(610d) Kinetic Studies On the Stability of Pt for NO Oxidation: Effect of Sulfur and Long Term Aging

NO oxidation over Pt supported catalysts plays a key role in developing NOx abatement technologies for lean-burn engines, such as the NOx storage reduction process (NSR). Given the increasing market prices for Pt and other noble metals broad commercialization of NSR catalysts still requires great improvements in performance especially in terms of durability and resistance to poisons. In that regard, the presence of sulfur in fuel and lubricants constitutes a potential source for catalyst degradation by poisoning platinum or storage sites. The latter effect has been reported in previous studies where sulfur was observed to accumulate on the alkali component in the form of sulfates, thus inhibiting the NOx storage capacity. However, the former aspect of sulfur poisoning during NSR operation has not been assessed in great detail.

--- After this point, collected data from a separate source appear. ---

(** ** Monthly chart rows *)

Lemma regionValue_select (img : EE.Image) (band : string) (region : EE.Geometry) (scale : Q) :
  regionValue (EE.Image_select [band] img) band region scale
  = regionValue img band region scale.
Proof. by rewrite !regionValue_lookup, band_lookup_select. Qed.

Lemma monthlyValuesForChart_map (monthlyIC : EE.ImageCollection) (band : string)
    (region : EE.Geometry) (scale : Q) :
  monthlyValuesForChart monthlyIC band region scale
  = map (fun ml =>
      ChartRow (fst ml) (snd ml)
        (regionValue
           (ee_Image (EE.ImageCollection_first
              (EE.ImageCollection_filter (EE.Filter_eq "month" (EE.Number (fst ml))) monthlyIC)))
           band region scale)) MONTH_LABELS.
Proof.
  unfold monthlyValuesForChart. rewrite List_sequence_months.
  unfold MONTH_LABELS, MONTHS, MONTH_NAMES. cbn [zip zip_with map].
  rewrite !regionValue_select. reflexivity.
Qed.

(** X5: monthlyValuesForChart always returns twelve rows, for the months 1
    to 12 in order, labelled Jan, Feb, ..., Dec, whatever the collection,
    the band and the region; each row is a feature without geometry. *)
Theorem monthlyValuesForChart_rows (monthlyIC : EE.ImageCollection) (band : string)
    (region : EE.Geometry) (scale : Q) :
  let rows := monthlyValuesForChart monthlyIC band region scale in
  map (fun f => (EE.feature_properties f !! "month", EE.feature_properties f !! "label")) rows
  = map (fun ml => (Some (EE.Number (fst ml)), Some (EE.VStr (snd ml)))) MONTH_LABELS /\
  Forall (fun f => EE.feature_geometry f = None) rows /\
  length rows = 12%nat.
Proof.
  cbv zeta. rewrite monthlyValuesForChart_map. split; [| split].
  - rewrite map_map. apply map_ext. intros [m l]. unfold ChartRow, EE.Feature_new. simpl.
    by simplify_map_eq.
  - apply List.Forall_map, Forall_forall. intros [m l] _. done.
  - by rewrite length_map.
Qed.

(** X6: On a monthly climatology the chart row of month m reports the areal
    mean of the composite of month m: chart and climatology agree month by
    month. *)
Theorem monthlyValuesForChart_of_climatology (ic : EE.ImageCollection) (band : string)
    (metric : JS.value) (region : EE.Geometry) (scale : Q) :
  monthlyValuesForChart (monthlyClimatology ic band metric) band region scale
  = map (fun ml =>
      ChartRow (fst ml) (snd ml)
        (regionValue (monthlyClimatology_img ic band metric (fst ml)) band region scale))
      MONTH_LABELS.
Proof.
  rewrite monthlyValuesForChart_map. apply map_ext_in. intros [m l] Hin. cbn [fst snd].
  rewrite monthlyClimatology_pick; [done |].
  apply list_elem_of_In in Hin. unfold MONTH_LABELS in Hin.
  apply elem_of_zip_l in Hin. exact Hin.
Qed.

The work reported here focused on studying the effect of sulfur poisoning on the NO oxidation kinetics (apparent activation energy and power rate law reaction orders) over a series of Pt/SBA-15 silica catalysts with varying particle sizes (ca 2-9 nm). Sulfur was introduced by ex-situ treatments under reducing (430 ppm H₂S/20%H₂/N₂) and oxidizing (Air, 538 ppm H₂S/N₂) environments. In agreement with previous work in our group the rate of NO oxidation was found to be close to first order with respect to both reactants NO and O₂, while it was close to negative first order with respect to the product NO₂. We also observed a strong dependency of the turnover rate (TOR) on the particle size, with TORs on large particles (9 nm) sixty times higher rate than on the smaller particles (2 nm). The addition of sulfur did not affect the kinetic parameters for NO oxidation on any of the samples studied. Sulfur pretreatments showed only a slight effect on the TOR and the deactivation profile (within a factor of 2) with changes being more pronounced as the Pt particle size increased. As platinum is known to exhibit great resistance to sulfur, x-ray absorption spectroscopy (XAS) experiments were performed on the samples sulfided in H₂S/H₂. The results confirmed the presence of Pt-S bonds on the 2 nm and 4 nm particles which completely became Pt-O after 1h of exposure to a standard NOx mixture. Interestingly a second reduction of the sample completely reversed the Pt-S backscattering implying that under oxidation conditions Pt is not regenerated, but sulfur remains in the particle possibly forming Pt-O-SOx species. A similar behavior was observed for the used catalyst which indicates that Pt-S interactions are not cancelled by prolonged exposures to strongly oxidizing environments. X-ray photoelectron spectroscopy (XPS) measurements indicate that under oxidation conditions sulfur is present as sulfates on Pt. Reduction was able to form sulfides on Pt, consistent with our XAS findings. The minimal change in TOR on sulfided samples is explained as a combination of sulfur migration and S-poisoning on open surfaces that are inactive regardless of the presence of sulfur. Therefore, we turned our attention into understanding the potential source of deactivation and long term instability.

Proper determination of kinetic parameters required substantial aging time periods under NOx to account for deactivation. During the course of experiments a drastic initial drop in rate was observed within 2 hours followed by a slow (but continuous) decrease. Over extended times on stream (TOS>40h) a 20-40 kJ mol^-1 increase in Eapp was observed to occur on Pt/Al₂O₃ and Pt/SBA-15 catalysts. While the initial TOR was fully recovered after reduction in H₂, the presence of oxygen during start-up shut down procedures was able to maintain the state of the catalyst after reaction and suppress deactivation. In-situ time-resolved XAS experiments showed that the fraction of Pt²⁺ decreases sharply during the first 10 min and stayed constant. The fraction of metallic platinum is strongly dependent on particle size. Longer exposures to NOx (18h) showed no change in oxidation state on the large particles, but an increase in Pt⁴⁺ for the small particles. This suggest that changes in kinetics with TOS are a not a consequence of bulk oxidation, but surface phenomena. High Resolution Transmission Electron Microscopy (HRTEM) showed no evident change in surface structure upon aging. We propose that the instability of Pt catalysts for NO oxidation can be related to a reversible over-oxidation or surface restructuring of Pt that slowly occurs during reaction. Overall, our results suggest that sulfur has a minimal effect on the NO oxidation reaction but it is the oxidation of platinum that causes the long term instability.